Required action: Please write out word for word the opening lines of the material, including the line with "module source =>" as the last.

=======

Definition UnwindInfoError_display (e : UnwindInfoError) : string :=
  match e with
  | ModuleNotFound ip => "no registered module contains IP 0x" +:+ hex ip
  | MissingLocalUnwindSections module ip =>
      "module " +:+ module +:+ " has no local .eh_frame/.eh_frame_hdr data for IP 0x" +:+ hex ip
  | FunctionCachePoisoned module =>
      "function-details cache for module " +:+ module +:+ " is poisoned"
  | EhFrameHeaderLookupMiss module ip =>
      ".eh_frame_hdr in module " +:+ module +:+ " has no FDE for IP 0x" +:+ hex ip
  | UIInvalidEhFrameHdr module source =>
      "module " +:+ module +:+ " has malformed .eh_frame_hdr: " +:+ EhFrameHdrError_display source
  | FdeOffsetBeforeEhFrame module fde_avma eh_frame_avma =>
      "module " +:+ module +:+ " FDE address 0x" +:+ hex fde_avma +:+ " is before .eh_frame at 0x"
      +:+ hex eh_frame_avma
  | FdeOffsetOutOfRange module fde_offset eh_frame_len =>
      "module " +:+ module +:+ " FDE offset 0x" +:+ hex fde_offset
      +:+ " is outside .eh_frame length 0x" +:+ hex eh_frame_len
  | FdeLengthPrefixTruncated module fde_offset eh_frame_len =>
      "module " +:+ module +:+ " FDE length prefix at 0x" +:+ hex fde_offset
      +:+ " exceeds .eh_frame length 0x" +:+ hex eh_frame_len
  | CiePointerTruncated module cie_ptr_offset eh_frame_len =>
      "module " +:+ module +:+ " CIE pointer at 0x" +:+ hex cie_ptr_offset
      +:+ " exceeds .eh_frame length 0x" +:+ hex eh_frame_len
  | CiePointerUnderflow module cie_ptr_offset cie_ptr =>
      "module " +:+ module +:+ " CIE pointer 0x" +:+ hex cie_ptr +:+ " at 0x" +:+ hex cie_ptr_offset
      +:+ " points before .eh_frame"
  | CieParse module cie_offset source =>
      "failed to parse CIE at .eh_frame offset 0x" +:+ hex cie_offset +:+ " in module " +:+ module
      +:+ ": " +:+ DwarfParseError_display source
  | FdeParse module fde_offset source =>
      "failed to parse FDE at .eh_frame offset 0x" +:+ hex fde_offset +:+ " in module " +:+ module
      +:+ ": " +:+ DwarfParseError_display source
  end.

Definition Error_display (e : Error) : string :=
  match e with
  | CouldNotReadStack addr => "could not read stack memory at 0x" +:+ hex addr
  | FramepointerUnwindingMovedBackwards => "frame pointer unwinding moved backwards"
  | DidNotAdvance => "neither the code address nor the stack pointer changed"
  | IntegerOverflow => "unwinding caused integer overflow"
  | ReturnAddressIsNull => "return address was null"
  | Libunwind err => LibunwindError_display err
  | UnwindInfo err => UnwindInfoError_display err
  end.

Definition ModuleError_display (e : ModuleError) : string :=
  match e with
  | EmptyAvmaRange => "module AVMA range is empty"
  | MissingEhFrame => "module is missing .eh_frame bytes"
  | MissingEhFrameSvma => "module is missing .eh_frame SVMA range"
  | MissingEhFrameHdr => "module is missing .eh_frame_hdr bytes"
  | MissingEhFrameHdrSvma => "module is missing .eh_frame_hdr SVMA range"
  | InvalidEhFrameHdr err => "invalid .eh_frame_hdr: " +:+ EhFrameHdrError_display err
  end.

(** ** Causes

    The values a [&(dyn Error + 'static)] of this crate can be.  The errors of
    the operating system and of the [object] crate are parameters; they end the
    chain of causes. *)
Section dyn.
Context {io_error object_error : Type}.
Context (io_display : io_error → string) (object_display : object_error → string).

Inductive DynError : Type :=
  | DynError_Error (e : Error)
  | DynError_Libunwind (e : LibunwindError)
  | DynError_Dwarf (e : DwarfParseError)
  | DynError_UnwindInfo (e : UnwindInfoError)
  | DynError_EhFrameHdr (e : EhFrameHdrError)
  | DynError_Module (e : ModuleError)
  | DynError_Mmap (e : MmapModuleError (io_error:=io_error) (object_error:=object_error))
  | DynError_Io (e : io_error)
  | DynError_Object (e : object_error).

Definition MmapModuleError_display
    (e : MmapModuleError (io_error:=io_error) (object_error:=object_error)) : string :=
  match e with
  | MOpen path source => "failed to open " +:+ path +:+ ": " +:+ io_display source
  | MMap path source => "failed to mmap " +:+ path +:+ ": " +:+ io_display source
  | MParse path source =>
      "failed to parse " +:+ path +:+ " as an object file: " +:+ object_display source
  | MModule err => ModuleError_display err
  end.

Definition Error_source (e : Error) : option DynError :=
  match e with
  | Libunwind err => Some (DynError_Libunwind err)
  | UnwindInfo err => Some (DynError_UnwindInfo err)
  | _ => None
  end.

Definition UnwindInfoError_source (e : UnwindInfoError) : option DynError :=
  match e with
  | UIInvalidEhFrameHdr _ source => Some (DynError_EhFrameHdr source)
  | CieParse _ _ source | FdeParse _ _ source => Some (DynError_Dwarf source)
  | _ => None
  end.
Definition access_fpreg (_reg : Z) (val : Z * Z) (_write : Z) : CB (Z * (Z * Z)) :=
  mret (- UNW_EBADREG, val).
End callbacks.

(** ** Lemmas: parsing *)
Section parse_lemmas.
Context `{Profile}.

Lemma from_raw_parts_as_ptr {E} bytes : from_raw_parts (E:=E) (as_ptr bytes) (len bytes) = Ok bytes.
Proof.
  unfold from_raw_parts, as_ptr. pose proof (len_nonneg bytes).
  rewrite (proj2 (andb_true_iff _ _)) by (rewrite andb_true_iff; lia).
  rewrite to_nat_len. simpl. by rewrite firstn_all.
Qed.

(** A local section with a non-null pointer is its bytes. *)
Lemma local_ok_bytes p n :
  local_ok p n → is_null p = false →
  ∃ bytes, bytes_ok bytes ∧ n = len bytes ∧ ∀ E, from_raw_parts (E:=E) p n = Ok bytes.
Proof.
  intros [[-> _]|(b & Hb & -> & ->)] Hn; [done|]. exists b.
  split_and!; [done|done|]. intros. apply from_raw_parts_as_ptr.
Qed.

Lemma lookup_returns {E} t hdr ip :
  len hdr ≤ isize_max → 0 ≤ table_data_offset t → 0 ≤ entry_count t →
  (entry_count t ≠ 0 → table_data_offset t + 8 * entry_count t ≤ len hdr) →
  ∃ r, EhFrameTable.lookup (E:=E) t hdr ip = Ok r.
Proof.
  intros Hl Ho Hn Hfit. destruct (decide (entry_count t = 0)) as [Hz|Hz].
  - unfold EhFrameTable.lookup. rewrite Hz. simpl. eauto.
  - destruct (lookup_cases (E:=E) t hdr ip) as (r & e & _ & _ & -> & _); [lia..|]. eauto.
Qed.

Lemma le_decode_slice_u64 bs a n l :
  Forall is_u8 bs → 0 ≤ a → 0 ≤ n ≤ 8 → slice_get bs a (a + n) = Some l → is_u64 (le_decode l).
Proof.
  intros Hb Ha Hn Hs. pose proof (le_decode_bounds l (slice_get_forall _ _ _ _ _ Hb Hs)) as Hd.
  apply slice_get_len in Hs as [_ Hl]; [|done]. unfold is_u. split; [lia|].
  eapply Z.lt_le_trans; [apply Hd|]. apply Z.pow_le_mono_r; lia.
Qed.

(** The read of the CIE pointer at [p]. *)
Lemma cie_ptr_cases module bs p n :
  bytes_ok bs → 0 ≤ p ≤ len bs + 12 → n = 4 ∨ n = 8 →
  match
    (e ← usize_add p n;
     cie_ptr_bytes ← ok_or (slice_get bs p e) (CiePointerTruncated (name module) p (len bs));
     let cie_ptr := le_decode cie_ptr_bytes in
     cie_ptr ← ok_or (usize_try_from cie_ptr) (CiePointerUnderflow (name module) p cie_ptr);
     ok_or (checked_sub p cie_ptr) (CiePointerUnderflow (name module) p cie_ptr))
  with
  | Ok c => 0 ≤ c ≤ len bs
  | Err _ => True
  | _ => False
  end.
Proof.
  intros [Hb Hl] Hp Hn. unfold isize_max in Hl.
  rewrite usize_add_ok by (unfold usize_max; lia). run.
  destruct (slice_get bs p (p + n)) as [l|] eqn:Hs; simpl; [|done].
  pose proof (le_decode_slice_u64 bs p n l Hb ltac:(lia) ltac:(lia) Hs) as Hu.
  apply slice_get_len in Hs as [Hs _]; [|lia].
  rewrite usize_try_from_u64 by done. simpl.
  destruct (checked_sub p (le_decode l)) as [c|] eqn:Hc; simpl; [|done].
  apply checked_sub_some in Hc as [-> Hc]. unfold is_u in Hu. lia.
Qed.

Lemma fde_cie_offset_cases module bs off :
  bytes_ok bs → 0 ≤ off < len bs →
  match fde_cie_offset module bs off with
  | Ok c => 0 ≤ c ≤ len bs
  | Err _ => True
  | _ => False
  end.
Proof.
  intros Hbs Hoff. pose proof Hbs as [Hb Hl]. unfold isize_max in Hl. unfold fde_cie_offset.
  rewrite !usize_add_ok by (unfold usize_max; lia). run.
  destruct (slice_get bs off (off + 4)) as [l|]; [|done]. cbn [ok_or]. run.
  destruct (le_decode l =? 0xffffffff); run.
  - apply (cie_ptr_cases module bs (off + 12) 8); [done|lia|by right].
  - apply (cie_ptr_cases module bs (off + 4) 4); [done|lia|by left].
Qed.
(** What a step does to the guard. *)
Lemma lstep_guard i st t st' t' :
  lstep i st t = Some (st', t') → lk_poisoned st = false →
  (holds_guard t = true ↔ lk_holder st = Some i) →
  lk_poisoned st' = false ∧ (holds_guard t' = true ↔ lk_holder st' = Some i) ∧
  ∀ j, j ≠ i → lk_holder st' = Some j ↔ lk_holder st = Some j.
Proof.
  destruct st as [sh h po]. cbn. intros Hs -> Hg.
  assert (∀ o : option nat, o = None → ∀ j, o ≠ Some j) as Hnone by congruence.
  destruct t as [ip|ip|ip id|ip|ip|ip id|ip id|ip id|ip id|ip id| |]; cbn in Hs, Hg.
  2: destruct (bt_floor ip _) as [[k id]|];
       [destruct (sh_arcs sh !! id) as [[n d]|]; cbn in Hs; [destruct (ip <? end_ip d)|done]|].
  7: { assert (panicking i (mkLocked sh h false) = mkLocked sh h false) as Hpk.
       { unfold panicking. cbn. rewrite decide_False; [done|]. intros Hi. by apply Hg in Hi. }
       destruct (parse_function_details m ip); rewrite ?Hpk in Hs; by simplify_eq. }
  8: destruct (sh_arcs sh !! id) as [[n d]|]; cbn in Hs; [|done].
  all: unfold lock_mutex in Hs; cbn in Hs; try (destruct h; [done|]); simplify_eq; cbn; (split; [done|]).
  all: try (pose proof (proj1 Hg eq_refl) as ->); split; [tauto || (split; congruence)|].
  all: intros j Hj; split; congruence.
Qed.

Lemma lsys_step_cases sys i sys' :
  lsys_step sys i = Some sys' →
  ∃ t st' t', sys.2 !! i = Some t ∧ lstep i sys.1 t = Some (st', t') ∧ sys' = (st', <[i := t']> sys.2).
Proof.
  unfold lsys_step. destruct (sys.2 !! i) as [t|]; cbn; [|done].
  destruct (lstep i sys.1 t) as [[st' t']|] eqn:Hs; cbn; [|done]. intros [= <-]. by exists t, st', t'.
Qed.

Lemma lock_inv_step sys i sys' : lock_inv sys → lsys_step sys i = Some sys' → lock_inv sys'.
Proof.
  intros [Hh Hr Hp] (t & st' & t' & Ht & Hs & ->)%lsys_step_cases.
  destruct (lstep_guard _ _ _ _ _ Hs Hp (Hh i t Ht)) as (Hp' & Hi & Ho).
  pose proof (lookup_lt_Some _ _ _ Ht). split; cbn; [|intros j Hj|done].
  - intros j u Hu. destruct (decide (j = i)) as [->|Hj].
    + rewrite list_lookup_insert_eq in Hu by done. by injection Hu as <-.
    + rewrite list_lookup_insert_ne in Hu by done. rewrite Ho by done. by apply Hh.
  - rewrite length_insert. destruct (decide (j = i)) as [->|]; [done|]. apply Hr. by apply Ho.
Qed.
Lemma strip_lookup_address_witness :
  strip_ptr_auth (from_max_known_address 0xffff)
    (address_for_lookup (ReturnAddress 0xab0000001234)) = 0x1233.
Proof.
  refine (strip_lookup_address 0xffff 0xab0000001234 _ _ _); by_compute.
Defined.

#[local] Instance demo_libunwind : LibunwindApi :=
  toy_libunwind UNW_REG_IP UNW_REG_SP UNW_AARCH64_X29.
#[local] Instance demo_laws : LibunwindLaws demo_libunwind := toy_libunwind_laws _ _ _.
#[local] Instance demo_profile : Profile := true.

Definition demo_read (u : ()) (a : Z) : option Z * () :=
  (if a =? 0x8000 then Some 0x8100 else if a =? 0x8008 then Some 0xab00000000001234 else None, u).
Definition demo_env : Env () := mkEnv () heap_init None.
Definition demo_regs : UnwindRegsAarch64 :=
  new_with_ptr_auth_mask new_24_40 0x1004 0x7ff0 0x8000.

(** A frame of the one-FDE module whose caller's address, on the stack at
    0x8008, carries an authentication code. *)
Definition signed_regs : UnwindRegsAarch64 :=
  new_with_ptr_auth_mask new_24_40 0x1004 0x8008 0x8000.
Definition signed_env : Env () := mkEnv () one_fde_heap None.


Example aarch64_step_strips_signed_return_address :
  (unwind_frame demo_read one_fde_set (ReturnAddress 0x1005) (signed_regs, signed_env)).1 =
  Ok (Some 0x1235).
Proof. vm_compute. reflexivity. Qed.

Example aarch64_fallback_strips_signed_return_address :
  (unwind_frame demo_read ModuleSet.new (InstructionPointer 0x1004) (demo_regs, demo_env)).1 =
  Ok (Some 0x1234).
Proof. vm_compute. reflexivity. Qed.
(* ===== verification/CacheIndependence.v ===== *)
(** * Unwinding does not depend on what the caches hold

    A relational Hoare logic: two runs that differ only in their function caches
    (one cold, one filled by earlier lookups, of this thread or of others that
    share the modules) give the same results.  The relation is carried through the
    callbacks, through any program libunwind may be, through the step of both
    architectures, and through the iterator.

    The one thing the crate reads from a cache without filling it is the
    signal-frame flag.  It is right when the function was looked up before, which
    is the case after a step when libunwind asks for the function's unwind
    information before it reports a step ([LibunwindConsults]).  On x86_64 the
    bundled libunwind always asks; on aarch64 it asks unless the word it reads at
    the frame's address is the one of the kernel's signal-return stub. *)

From stdpp Require Import gmap.
From S2P Require Import Prelude.
From S2P Require Import BTree.
From S2P Require Import EhFrameTable.
From S2P Require Import Ffi.
From S2P Require Import Errors.
From S2P Require Import FrameAddress.
From S2P Require Import Modules.
From S2P Require Import ModuleSet.
From S2P Require Import Callbacks.
From S2P Require Import AddressSpace.
From S2P Require Import Frames.
From S2P Require X86_64.
From S2P Require Aarch64.
From S2P Require Import HeapFrame.
From S2P Require Import Iterator.
From S2P Require Import Session.
(* ===== verification/Process.v ===== *)
(** * The operating system around a command-line program

    What [src/build.rs] and [src/examples/cpp_unwind_bench.rs] use of [std::env],
    [std::fs], [std::process] and [println!]: operations that append to the
    history of what the program did.  The system is a parameter whose answers may
    depend on that history. *)

From Stdlib Require Import Ascii String.
From stdpp Require Import strings.
From S2P Require Import Prelude.
Local Open Scope string_scope.
Local Open Scope Z_scope.

(** [Command]: the program, its arguments and [current_dir]. *)
Record Command : Type := mkCommand {
  cmd_program : string;
  cmd_args : list string;
  cmd_dir : option string;
}.

(** What a program did: a run of a command with its success, the creation of a
    directory, a file written, a line on standard output. *)
Inductive Event : Type :=
  | Ran (c : Command) (success : bool)
  | CreatedDirs (path : string)
  | Wrote (path contents : string)
  | Printed (line : string).

#[export] Instance Command_eq_dec : EqDecision Command.
Proof. solve_decision. Defined.
#[export] Instance Event_eq_dec : EqDecision Event.
Proof. solve_decision. Defined.

Class System : Type := {
  sys_io_error : Type;
  sys_io_display : sys_io_error → string;
  sys_io_debug : sys_io_error → string;
  exit_status : Type;
  status_success : exit_status → bool;
  status_display : exit_status → string;
  env_var : string → option string;
  sys_is_file : list Event → string → bool;
  sys_exists : list Event → string → bool;
  sys_create_dir_all : list Event → string → sys_io_error + ();
  sys_write : list Event → string → string → sys_io_error + ();
  sys_read : list Event → string → sys_io_error + list Z;
  sys_status : list Event → Command → sys_io_error + exit_status;
}.

(** ** Programs: state is the history *)
Section process.
Context `{System} {E : Type}.
Local Abbreviation PM := (SM (list Event) E).

Definition record_event (e : Event) : PM () := sm_modify (λ tr, (tr ++ [e])%list).

Definition println (line : string) : PM () := record_event (Printed line).

(** [Command::status]. *)
Definition run_status (c : Command) : PM (sys_io_error + exit_status) :=
  tr ← sm_get;
  let r := sys_status tr c in
  _ ← record_event (Ran c (if r is inr s then status_success s else false));
  mret r.

Definition create_dir_all (path : string) : PM (sys_io_error + ()) :=
  tr ← sm_get;
  match sys_create_dir_all tr path with
  | inl e => mret (inl e)
  | inr _ => _ ← record_event (CreatedDirs path); mret (inr ())
  end.

Definition write_file (path contents : string) : PM (sys_io_error + ()) :=
  tr ← sm_get;
  match sys_write tr path contents with
  | inl e => mret (inl e)
  | inr _ => _ ← record_event (Wrote path contents); mret (inr ())
  end.

Definition is_file (path : string) : PM bool := tr ← sm_get; mret (sys_is_file tr path).
Definition path_exists (path : string) : PM bool := tr ← sm_get; mret (sys_exists tr path).
Definition read_file (path : string) : PM (sys_io_error + list Z) :=
  tr ← sm_get; mret (sys_read tr path).

Lemma println_eq line tr : println line tr = (Ok (), (tr ++ [Printed line])%list).
Proof. reflexivity. Qed.
Lemma is_file_eq path tr : is_file path tr = (Ok (sys_is_file tr path), tr).
Proof. reflexivity. Qed.
End process.

(** [Path::join] with a relative second component. *)
Definition ends_with_slash (s : string) : bool :=
  match String.get (String.length s - 1) s with Some c => Ascii.eqb c "/"%char | None => false end.
Definition join (a b : string) : string :=
  if (String.length a =? 0)%nat then b
  else if ends_with_slash a then a +:+ b else a +:+ "/" +:+ b.

(** ** Reasoning about programs *)
Section logic.
Context {E : Type}.
Local Abbreviation PM := (SM (list Event) E).

(** [runs P m Q R]: from [P], [m] returns normally with [Q] or stops with an
    error and [R]; nothing else. *)
Definition runs {A} (P : list Event → Prop) (m : PM A) (Q : A → list Event → Prop)
    (R : list Event → Prop) : Prop :=
  ∀ tr, P tr → match m tr with
               | (Ok a, tr') => Q a tr'
               | (Err _, tr') => R tr'
               | _ => False
               end.

Lemma runs_ret {A} P (a : A) (Q : A → list Event → Prop) R :
  (∀ tr, P tr → Q a tr) → runs P (mret a) Q R.
Proof. intros H tr Htr. by apply H. Qed.

Lemma runs_err {A} P e (Q : A → list Event → Prop) R :
  (∀ tr, P tr → R tr) → runs P (sm_err e) Q R.
Proof. intros H tr Htr. by apply H. Qed.

Lemma runs_bind {A B} P (m : PM A) (f : A → PM B) Q Q' R :
  runs P m Q R → (∀ a, runs (Q a) (f a) Q' R) → runs P (m ≫= f) Q' R.
Proof.
  intros Hm Hf tr Htr. specialize (Hm tr Htr). unfold mbind, sm_bind.
  destruct (m tr) as [[a|e| | |] tr']; try done. by apply (Hf a).
Qed.

Lemma runs_conseq {A} (P P' : list Event → Prop) (m : PM A) (Q Q' : A → list Event → Prop)
    (R R' : list Event → Prop) :
  runs P' m Q' R' → (∀ tr, P tr → P' tr) → (∀ a tr, Q' a tr → Q a tr) → (∀ tr, R' tr → R tr) →
  runs P m Q R.
Proof.
  intros Hm HP HQ HR tr Htr. specialize (Hm tr (HP tr Htr)).
  destruct (m tr) as [[a|e| | |] tr']; auto.
Qed.

(** The precondition's history, named. *)
Lemma runs_at {A} (P : list Event → Prop) (m : PM A) Q R :
  (∀ tr, P tr → runs (eq tr) m Q R) → runs P m Q R.
Proof. intros Hm tr Htr. by apply (Hm tr Htr tr). Qed.

(** Sequencing from a known history to a known history. *)
Lemma runs_seq {B} (m : PM ()) (f : () → PM B) tr tr' Q R :
  runs (eq tr) m (λ _ t, t = tr') R → runs (eq tr') (f ()) Q R → runs (eq tr) (m ≫= f) Q R.
Proof.
  intros Hm Hf. eapply runs_bind; [done|]. intros []. eapply runs_conseq; [done| |done|done].
  by intros ? ->.
Qed.

Lemma runs_get {A} P (f : list Event → PM A) Q R :
  (∀ tr, P tr → runs (eq tr) (f tr) Q R) → runs P (sm_get ≫= f) Q R.
Proof. intros Hf tr Htr. by apply (Hf tr Htr tr). Qed.
End logic.
(** Whatever the registry, a result is a number of frames within the limit. *)
Lemma unwind_stack_loop_bound fuel module snapshot regs frame frames (env : Env ()) :
  1 ≤ frames ≤ 256 →
  match unwind_stack_loop (io_error:=io_error) (object_error:=object_error) fuel module snapshot regs
          frame frames env with
  | (Ok n, _) => 1 ≤ n ≤ 256
  | _ => True
  end.
Proof.
  revert regs frame frames env. induction fuel as [|fuel IH]; intros regs frame frames env Hn; [done|].
  cbn [unwind_stack_loop]. unfold mbind at 1, sm_bind at 1.
  destruct (snap_step module snapshot frame regs env) as [[[next regs']|e| | |] env']; try done.
  destruct next as [ip'|]; [|done]. destruct (negb _); [done|].
  unfold mbind, sm_bind, sm_lift. rewrite usize_add_ok by (unfold usize_max; lia).
  destruct (Z.ltb_spec 256 (frames + 1)); [done|]. apply IH. lia.
Qed.

Lemma unwind_stack_bound module snapshot (env : Env ()) :
  match unwind_stack (io_error:=io_error) (object_error:=object_error) module snapshot env with
  | (Ok n, _) => 1 ≤ n ≤ 256
  | _ => True
  end.
Proof. by apply unwind_stack_loop_bound. Qed.

(** What makes an unwind through [s] panic: with overflow checks, a module whose
    parse panics at some address; or that libunwind cannot create an address
    space. *)
Definition unwind_panics (s : ModuleSet) : Prop :=
  (overflow_checks = true ∧
   ∃ m ip, find_module s ip = Some m ∧ parse_function_details m ip = Panic) ∨
  unw_create_addr_space UNW_LITTLE_ENDIAN = 0.

Lemma step_unwind_panics s ip static : step_panics s ip static → unwind_panics s.
Proof. intros [(Ho & m & Hm & Hp)|[_ Hz]]; [left; eauto|by right]. Qed.

(** What a run on a registry with well-formed caches leaves behind. *)
Definition bench_post (module : LoadedModule) {A} (Q : A → Prop) (r : outcome BE A * Env ()) : Prop :=
  match r with
  | (Ok a, env') => Q a ∧ caches_ok (x86_modules (lm_unwinder module)) (env_heap env')
  | (Err _, env') => caches_ok (x86_modules (lm_unwinder module)) (env_heap env')
  | (Panic, _) => unwind_panics (x86_modules (lm_unwinder module))
  | (UB, _) | (NoFuel, _) => False
  end.

Lemma bench_post_bind module {A B} (m : SM (Env ()) BE A) (f : A → SM (Env ()) BE B) P Q env :
  bench_post module P (m env) →
  (∀ a env', P a → caches_ok (x86_modules (lm_unwinder module)) (env_heap env') →
     bench_post module Q (f a env')) →
  bench_post module Q ((m ≫= f) env).
Proof.
  intros Hm Hf. unfold mbind, sm_bind. destruct (m env) as [[a|e| | |] env']; try done.
  destruct Hm. by apply Hf.
Qed.

Context (module : LoadedModule) (snapshot : Snapshot).
Context (Hwf : set_wf (x86_modules (lm_unwinder module)))
        (Htop : below_top (x86_modules (lm_unwinder module))).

=======

Answer for this exercise:
Definition UnwindInfoError_display (e : UnwindInfoError) : string :=
  match e with
  | ModuleNotFound ip => "no registered module contains IP 0x" +:+ hex ip
  | MissingLocalUnwindSections module ip =>
      "module " +:+ module +:+ " has no local .eh_frame/.eh_frame_hdr data for IP 0x" +:+ hex ip
  | FunctionCachePoisoned module =>
      "function-details cache for module " +:+ module +:+ " is poisoned"
  | EhFrameHeaderLookupMiss module ip =>
      ".eh_frame_hdr in module " +:+ module +:+ " has no FDE for IP 0x" +:+ hex ip
  | UIInvalidEhFrameHdr module source =>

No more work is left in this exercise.